Posted Aug 02 2010 7:11am
A 79 yo female presented with crescendo angina. She has a history of anterior STEMI a few years ago treated with tPA. She has DM, HTN, and smokes. She was pain free at the time of this ECG (ECG #1)


There is one mm of ST elevation in each of V1-V3, along with deep QS-waves and upright but not large or tall T-waves. This is typical "LV aneurysm" morphology (otherwise known as persistent ST elevation after old MI). This typically has a low T/QRS ratio..

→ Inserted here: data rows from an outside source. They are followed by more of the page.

(** ** The libraries that replace those of the C library *)
Definition dce_shlib (flags sources : list string) (target setup version soname : string)
    : py (mstate E) unit :=
  emit (Shlib [list_kw "source" sources; str_kw "target" target;
    list_kw "cxxflags" (flags ++ ["-g"; "-fno-profile-arcs"; "-fno-test-coverage";
                                  "-Wno-builtin-declaration-mismatch"] ++ wl_end_group);
    list_kw "defines" ["LIBSETUP=" +:+ setup];
    list_kw "linkflags" ["-nostdlib"; "-fno-profile-arcs";
                         "-Wl,--version-script=" +:+ path_join "model" version;
                         "-Wl,-soname=" +:+ soname]]).
Definition build_dce_libraries (flags : list string) : py (mstate E) unit :=
  let two := ["model/libc.cc"; "model/libc-setup.cc"] in
  emit (AddGroup "dce_version_files") ;;
  emit (Program [str_kw "source" "utils/dcemakeversion.c"; str_kw "name" "dcemakeversion";
                 str_kw "target" "dcemakeversion"; list_kw "cflags" ["-g"];
                 list_kw "linkflags" ["-lpthread"; "-lrt"; "-lm"; "-ldl"]]) ;;
  emit (Generator
    [list_kw "source" ["dcemakeversion"; "model/libc-ns3.version"; "model/libpthread-ns3.version";
                       "model/librt-ns3.version"; "model/libm-ns3.version";
                       "model/libdl-ns3.version"];
     list_kw "target" ["model/libc.version"; "model/libpthread.version"; "model/librt.version";
                       "model/libm.version"; "model/libdl.version"];
     str_kw "rule" "${SRC[0].abspath()} ${SRC[1].abspath()}  ${SRC[2].abspath()}  ${SRC[3].abspath()} ${SRC[4].abspath()}  ${SRC[5].abspath()}"]) ;;
  emit (AddGroup "dce_use_version_files") ;;
  dce_shlib flags ["model/libc.cc"; "model/libc-setup.cc"; "model/libc-global-variables.cc"]
    "lib/c-ns3" "libc_setup" "libc.version" "libc.so.6" ;;
  dce_shlib flags two "lib/pthread-ns3" "libpthread_setup" "libpthread.version" "libpthread.so.0" ;;
  dce_shlib flags two "lib/rt-ns3" "librt_setup" "librt.version" "librt.so.1" ;;
  dce_shlib flags two "lib/m-ns3" "libm_setup" "libm.version" "libm.so.6" ;;
  dce_shlib flags two "lib/dl-ns3" "libdl_setup" "libdl.version" "libdl.so.2".
End dce.
End Dce.

(** ** The whole build *)
Module Top.
Import Env Build Modules Rules Dce.

(** the file that the build leaves for the driver of the tests *)
Definition status_text (programs scripts : string) : string :=
  "#! /usr/bin/env python" +:+ nl +:+ nl +:+
  "# Programs that are runnable." +:+ nl +:+
  "ns3_runnable_programs = " +:+ programs +:+ nl +:+ nl +:+
  "# Scripts that are runnable." +:+ nl +:+
  "ns3_runnable_scripts = " +:+ scripts +:+ nl +:+ nl.

Section top.
  Context {E : Type} `{WafEnv E}.
  Variable out_dir path_from cwd machine : string.
  Variable sniff_features : list string → string → val.
  Variable listdir : string → list string.
  Variable isdir : string → bool.
  Variable submodule_build : string → py (mstate E) unit.
  (** the build of bindings/python *)
  Variable build_bindings : py (mstate E) unit.
  (** the task generators at the end, the options, the program to run and whether to visualize *)
  Variable all_task_gen : list Programs.task_gen.
  Variable opts : RunCmd.options.
  Variable run : string.
  Variable visualize : bool.

(** src/utils/wscript *)
Definition build_utils : py (mstate E) unit :=
  elf ← get "ELF_LOADER_PATH";
  if val_true elf then
    path ← py_lift (as_str elf);
    let target := "../bin/dce-runner" in
    emit (Program [str_kw "source" "dce-runner.c"; str_kw "target" target;
                   list_kw "cflags" ["-fPIC"];
                   list_kw "linkflags" ["-pie"; "-ldl"; "-Wl,--dynamic-linker=" +:+
                                        abspath cwd (path +:+ "/ldso")];
                   ("is_ns3_program", Some (VBool true))]) ;;
    emit (InstallMode (path_join "${PREFIX}" "bin") target O755) ;;
    append "NS3_RUNNABLE_PROGRAMS" "dce-runner"
  else mret ().

Definition reset_lists : py (mstate E) unit :=
  py_for ["NS3_MODULES_WITH_TEST_LIBRARIES"; "NS3_ENABLED_MODULE_TEST_LIBRARIES";
          "NS3_SCRIPT_DEPENDENCIES"; "NS3_RUNNABLE_PROGRAMS"; "NS3_RUNNABLE_SCRIPTS"]
    (λ k, put k (VList [])).

(** the test runner, and the one that is run with the loader *)
Definition build_test_runner (module : ns3_module) : py (mstate E) unit :=
  libs ← get_list "NS3_ENABLED_MODULE_TEST_LIBRARIES";
  found ← get_list "NS3_MODULES_FOUND";
  add_example module (found ++ ["dce"])
    (target_kw "bin/test-runner" ["utils/test-runner.cc"] [list_kw "use" libs; list_kw "linkflags" []]) ;;
  append "NS3_RUNNABLE_PROGRAMS" "bin/test-runner" ;;
  elf ← get "ELF_LOADER_PATH";
  if val_true elf then
    path ← py_lift (as_str elf);
    libs ← get_list "NS3_ENABLED_MODULE_TEST_LIBRARIES";
    found ← get_list "NS3_MODULES_FOUND";
    add_example module (found ++ ["dce"])
      (target_kw "bin/test-runner-vdl" ["utils/test-runner.cc"]
         [list_kw "use" libs;
          list_kw "linkflags" ["-Wl,--dynamic-linker=" +:+ abspath cwd (path +:+ "/ldso")]])
  else mret ().

Definition write_status : py (mstate E) unit :=
  programs ← get "NS3_RUNNABLE_PROGRAMS";
  scripts ← get "NS3_RUNNABLE_SCRIPTS";
  emit (WriteFile (path_join out_dir "build-status.py")
          (status_text (format_val programs) (format_val scripts))).

(** with --run only the program asked for is built *)
Definition select_target : py (mstate E) unit :=
  if truthy run then
    '(program_name, _) ← py_lift (RunCmd.get_run_program cwd all_task_gen opts run
       (Some (Template.get_command_template (RunCmd.command_template opts) [])));
    emit (AddTarget (basename program_name)) ;;
    (if visualize then
       obj ← py_lift (Programs.find_program cwd (RunCmd.cwd_launch opts) all_task_gen program_name);
       emit (AppendUse (Programs.name obj) "NS3_VISUALIZER")
     else mret ()) ;;
    emit PostAll ;;
    put "PRINT_BUILT_MODULES_AT_END" (VBool false)
  else mret ().

(** everything up to the status file *)
Definition build_all : py (mstate E) unit :=
  reset_lists ;;
  emit (AddGroup "ns3moduleheader") ;;
  emit (AddGroup "ns3modulebuild") ;;
  build_netlink out_dir path_from cwd machine sniff_features ;;
  root ← get "GLIBC_INSTALL_DIR"; root ← py_lift (as_str root);
  let flags := extra_cflags_root root in
  module ← build_dce_module out_dir path_from cwd machine sniff_features flags;
  add_myscripts listdir isdir cwd submodule_build ;;
  build_dce_tests out_dir path_from cwd machine sniff_features listdir module ;;
  build_dce_examples machine module ;;
  add_runner_test out_dir path_from cwd machine sniff_features module
    ["internet"; "point-to-point"; "core"; "dce"] (Some "netlink")
    [list_kw "use" dce_uselib; list_kw "includes" ["netlink"];
     list_kw "source" ["test/netlink-socket-test.cc"]] ;;
  when_set "KERNEL_STACK" (build_dce_kernel_examples module) ;;
  build_test_runner module ;;
  build_dce_libraries flags ;;
  emit (Recurse "utils") ;; build_utils ;;
  emit (Recurse "bindings/python") ;; build_bindings.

It is always wise to compare with a previous ECG, but only with knowledge of the normal evolution of post-MI ECGs. Here are the previous ECGs
ECG #2 is the last ECG, recorded after resolution of the previous anterior STEMI. The T-waves are inverted and QS-waves are present. This is a typical ECG of post transmural MI, with shallow T-wave inversion (Non-STEMIs have deeper T-wave inversion and preservation of some R-wave, often a QR-wave).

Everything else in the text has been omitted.